Iraq produces COVID-19 laboratory supplies to more rapidly test cases
In cooperation with the World Health Organization (WHO), the COVID-19 Crisis Cell of Basrah University in southern Iraq has successfully produced urgently needed laboratory supplies to speed up testing of suspected cases.
The global demand on supplies and equipment to fight COVID-19 has created a worldwide shortage of supplies. In particular, stocks of virus transport medium (VTM) - a gel-like substance used to preserve nasal swab specimens while they are being transported to laboratories - have been low.
As of 1 April, the University manufacturing team produced more than 1620 VTM, in addition to 3200 nasal swabs. These were delivered to health directorates in Iraq's Basra, Muthana, Karbala, and Wasit governorates.
This new production, along with the Reverse Transcriptase-PRC (RT-PCR) kits provided by WHO, has facilitated the testing of hundreds of suspected cases in southern Iraq.

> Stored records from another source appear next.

(** Where every resize succeeds, the loop over all scales is the loop over
    the tried ones. *)
Lemma for_each_try_scale (resized : F -> img) l : forall found,
  (forall s, In s l -> resizes_to frame_gray resized s) ->
  for_each (try_scale frame_gray template) l found
  = Done (fold_left (keep_best resized template)
            (tried resized template l) found).
Proof.
  induction l as [|s l IH]; intros found Hall; [reflexivity|].
  cbn [for_each tried filter].
  assert (Hs : resizes_to frame_gray resized s) by (apply Hall; now left).
  assert (Hl : forall s', In s' l -> resizes_to frame_gray resized s')
    by (intros s' Hin; apply Hall; now right).
  destruct (too_small (resized s) template) eqn:Hsm; cbn [negb].
  - rewrite (try_scale_skipped found s (resized s) Hs Hsm). now apply IH.
  - rewrite (try_scale_tried resized found s Hs Hsm). cbn [fold_left].
    now apply IH.
Qed.

(** The loop raises nothing but [cv2.error], and raises it exactly when a
    resize fails. *)
Lemma for_each_try_scale_raises l : forall found e,
  for_each (try_scale frame_gray template) l found = Raised e ->
  e = CvError /\ exists s, In s l /\ resize frame_gray s s = None.
Proof.
  induction l as [|s l IH]; intros found e; cbn [for_each]; [discriminate|].
  unfold try_scale at 1.
  destruct (resize frame_gray s s) as [r|] eqn:Hr.
  - intros He. destruct (IH _ _ He) as (-> & s' & Hin & Hs').
    split; [reflexivity|]. exists s'. split; [now right|exact Hs'].
  - intros [= <-]. split; [reflexivity|]. exists s. split; [now left|exact Hr].
Qed.

Lemma for_each_try_scale_fails l : forall found s,
  In s l -> resize frame_gray s s = None ->
  for_each (try_scale frame_gray template) l found = Raised CvError.
Proof.
  induction l as [|c l IH]; intros found s Hin Hs; [destruct Hin|].
  cbn [for_each]. unfold try_scale at 1.
  destruct (resize frame_gray c c) as [r|] eqn:Hr; [|reflexivity].
  destruct Hin as [->|Hin]; [congruence|]. now apply (IH _ s).
Qed.

(** Every resize succeeds: the frames are those of [resized_of]. *)
Lemma resized_of_all l :
  (forall s, In s l -> resize frame_gray s s <> None) ->
  forall s, In s l -> resizes_to frame_gray (resized_of frame_gray) s.
Proof.
  intros Hall s Hin. specialize (Hall s Hin).
  unfold resizes_to, resized_of.
  destruct (resize frame_gray s s); [reflexivity|congruence].
Qed.

Lemma keep_best_some (resized : F -> img) found s :
  exists r, keep_best resized template found s = Some r.
Proof.
  unfold keep_best, update_found.
  destruct (match_template (resized s) template) as [v loc].
  destruct found as [[[best loc0] s0]|]; [|eauto].
  destruct (f_ltb best v); eauto.
Qed.

Lemma fold_keep_best_some (resized : F -> img) l r :
  exists r', fold_left (keep_best resized template) l (Some r) = Some r'.
Proof.
  revert r. induction l as [|s l IH]; intros r; cbn [fold_left]; [eauto|].
  destruct (keep_best_some resized (Some r) s) as [r1 ->]. apply IH.
Qed.

Lemma fold_keep_best_none (resized : F -> img) l :
  fold_left (keep_best resized template) l None = None <-> l = [].
Proof.
  destruct l as [|s l]; cbn [fold_left]; [tauto|].
  destruct (keep_best_some resized None s) as [r1 ->].
  destruct (fold_keep_best_some resized l r1) as [r2 ->].
  split; discriminate.
Qed.

Lemma tried_nil_iff (resized : F -> img) l :
  tried resized template l = []
  <-> forall s, In s l -> too_small (resized s) template = true.
Proof.
  unfold tried. induction l as [|s l IH]; cbn [filter].
  - split; [intros _ s []|reflexivity].
  - destruct (too_small (resized s) template) eqn:Hs; cbn [negb].
    + rewrite IH. split.
      * intros Hl s' [<-|Hin]; [exact Hs|now apply Hl].
      * intros Hl s' Hin. apply Hl. now right.
    + split; [discriminate|].
      intros Hl. rewrite (Hl s) in Hs by now left. discriminate.
Qed.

"The latest bottleneck to contain and reduce the spread of COVID-19 in Iraq has been the shortage of supplies and equipment needed to collect and transport samples," said Dr Adham Ismail, WHO Representative in Iraq. "For this, WHO and Basra University have coordinated efforts to produce the essential laboratory products needed to test suspected cases, and together, we set the overall goal for supplying the quantities needed countrywide," he added.
The new local production of VTM and swabs is a collective effort by Basra University, WHO, and other faculties like Al Zahraa Medical College, Faculty of Pharmacy, College of Sciences, and College of Agriculture, all in Basrah governorate. "We hope this will solve the domestic shortage issue resulting from the global demand," said Dr Saad Shahin, President of Basra University.
The Basrah Crisis Cell has also announced 3 other COVID-19 response measures, including an online application for COVID-19 self-reporting. So far, the app has been used by 4500 applicants, of whom 130 qualified for further testing by the RT-PCR kits.
Disinfectants and sterilization material, including hand-rub gel, have also been produced locally with support from WHO and the Government of Iraq.